3D content creation has long been a complex and time-consuming process, often requiring specialized skills and resources. While recent advancements have allowed for text-guided 3D object and scene generation, they still fall short of providing sufficient control over the generation process, leading to a gap between the user's creative vision and the generated results. In this paper, we present iControl3D, a novel interactive system that empowers users to generate and render customizable 3D scenes with precise control. To this end, a 3D creator interface has been developed to provide users with fine-grained control over the creation process. Technically, we leverage 3D meshes as an intermediary proxy to iteratively merge individual 2D diffusion-generated images into a cohesive and unified 3D scene representation. To ensure seamless integration of 3D meshes, we propose to perform boundary-aware depth alignment before fusing the newly generated mesh with the existing one in 3D space.
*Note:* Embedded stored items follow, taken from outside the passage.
(* ===== verification/LedgerStore.v ===== *)
(** The ledger on disk ([nerve-workstation/src/ledger_store.rs]): [log.ndjson], a line a record, and
    [head.json], the head of the chain.

    Then what is proved of it. The ledger's file holds the chain: appends that succeed extend the abstract log of [Ledgers.v],
    an append that fails leaves the head and the earlier lines, and what is read back verifies. *)
From stdpp Require Import gmap strings.
From S2P Require Import Prelude Text Json Digest Verdicts Outcomes Ledgers Disk Wire WireTypes RecordStore Reference WireReference StoreSpec.
Open Scope nerve_scope.

Definition LOG_FILE : string := "log.ndjson".
Definition HEAD_FILE : string := "head.json".

Definition log_path (dir : string) : file_path := (dir, LOG_FILE).
Definition head_path (dir : string) : file_path := (dir, HEAD_FILE).

Definition newline : string := String "010" EmptyString.

(** [writeln!] writes the line, then its end. *)
Definition append_line (p : file_path) (line : string) : io (unit + string) :=
  try! fd := with_context ("failed to open " +:+ display p) (sys (OpenAppend p)) in
  with_context ("failed to append to " +:+ display p)
    (try! _ := sys (WriteEnd fd line) in sys (WriteEnd fd newline)).

(** * The facets of a query *)

Definition ledger_kind_tag (kind : LedgerKind.t) : string :=
  match kind with
  | LedgerKind.RunRecorded _ _ _ _ _ => "run_recorded"
  | LedgerKind.DiffRecorded _ _ _ _ _ => "diff_recorded"
  | LedgerKind.PolicyDecision _ _ _ _ _ => "policy_decision"
  | LedgerKind.Verdict _ _ _ _ _ _ => "verdict"
  | LedgerKind.ReceiptIssued _ _ _ _ _ _ _ => "receipt_issued"
  | LedgerKind.OutcomeRecorded _ _ _ _ => "outcome_recorded"
  end.
Definition seal (w : RunWriter.t) (finished : bool) (store : option string) (now_ms : u64) : io (option SealedRun.t) :=
  let run := build_run w.(RunWriter.session_id) w.(RunWriter.agent) w.(RunWriter.root) w.(RunWriter.started_at_ms)
    (Some now_ms) finished w.(RunWriter.events) RunInputs.default in
  match store with
  | None => Ret None
  | Some dir =>
      run! written := write_record dir run in
      Ret (match written with
           | inl _ => Some (SealedRun.Mk run.(Run.run_id) run.(Run.root_hash) (len_u64 w.(RunWriter.events))
                              w.(RunWriter.agent) (task_hash_of w.(RunWriter.events)))
           | inr _ => None
           end)
  end.

(** [emit_run_recorded] ([jobs/delegate/seal.rs]). *)
Definition emit_run_recorded (job_id : string) (sealed : option SealedRun.t) (ledger : option string) (now_ms : u64)
  : io (list RuntimeEvent.t) :=
  match sealed with
  | None => Ret []
  | Some s =>
      run! appended := LedgerStore.append_evidence ledger
        (LedgerKind.RunRecorded s.(SealedRun.run_id) s.(SealedRun.root_hash) s.(SealedRun.agent)
           s.(SealedRun.task_hash) s.(SealedRun.event_count)) now_ms in
      Ret (RuntimeEvent.RunRecorded job_id s.(SealedRun.run_id) s.(SealedRun.root_hash) s.(SealedRun.event_count)
           :: map emit_ledger_appended (opt_list appended))
  end.
End writer.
Additionally, to effectively manage depth discrepancies between remote content and foreground, we propose to model remote content separately with an environment map instead of 3D meshes. Finally, our neural rendering interface enables users to build a radiance field of their scene online and navigate the entire scene. Extensive experiments have been conducted to demonstrate the effectiveness of our system. The code will be made available at https://github.com/xingyi-li/iControl3D.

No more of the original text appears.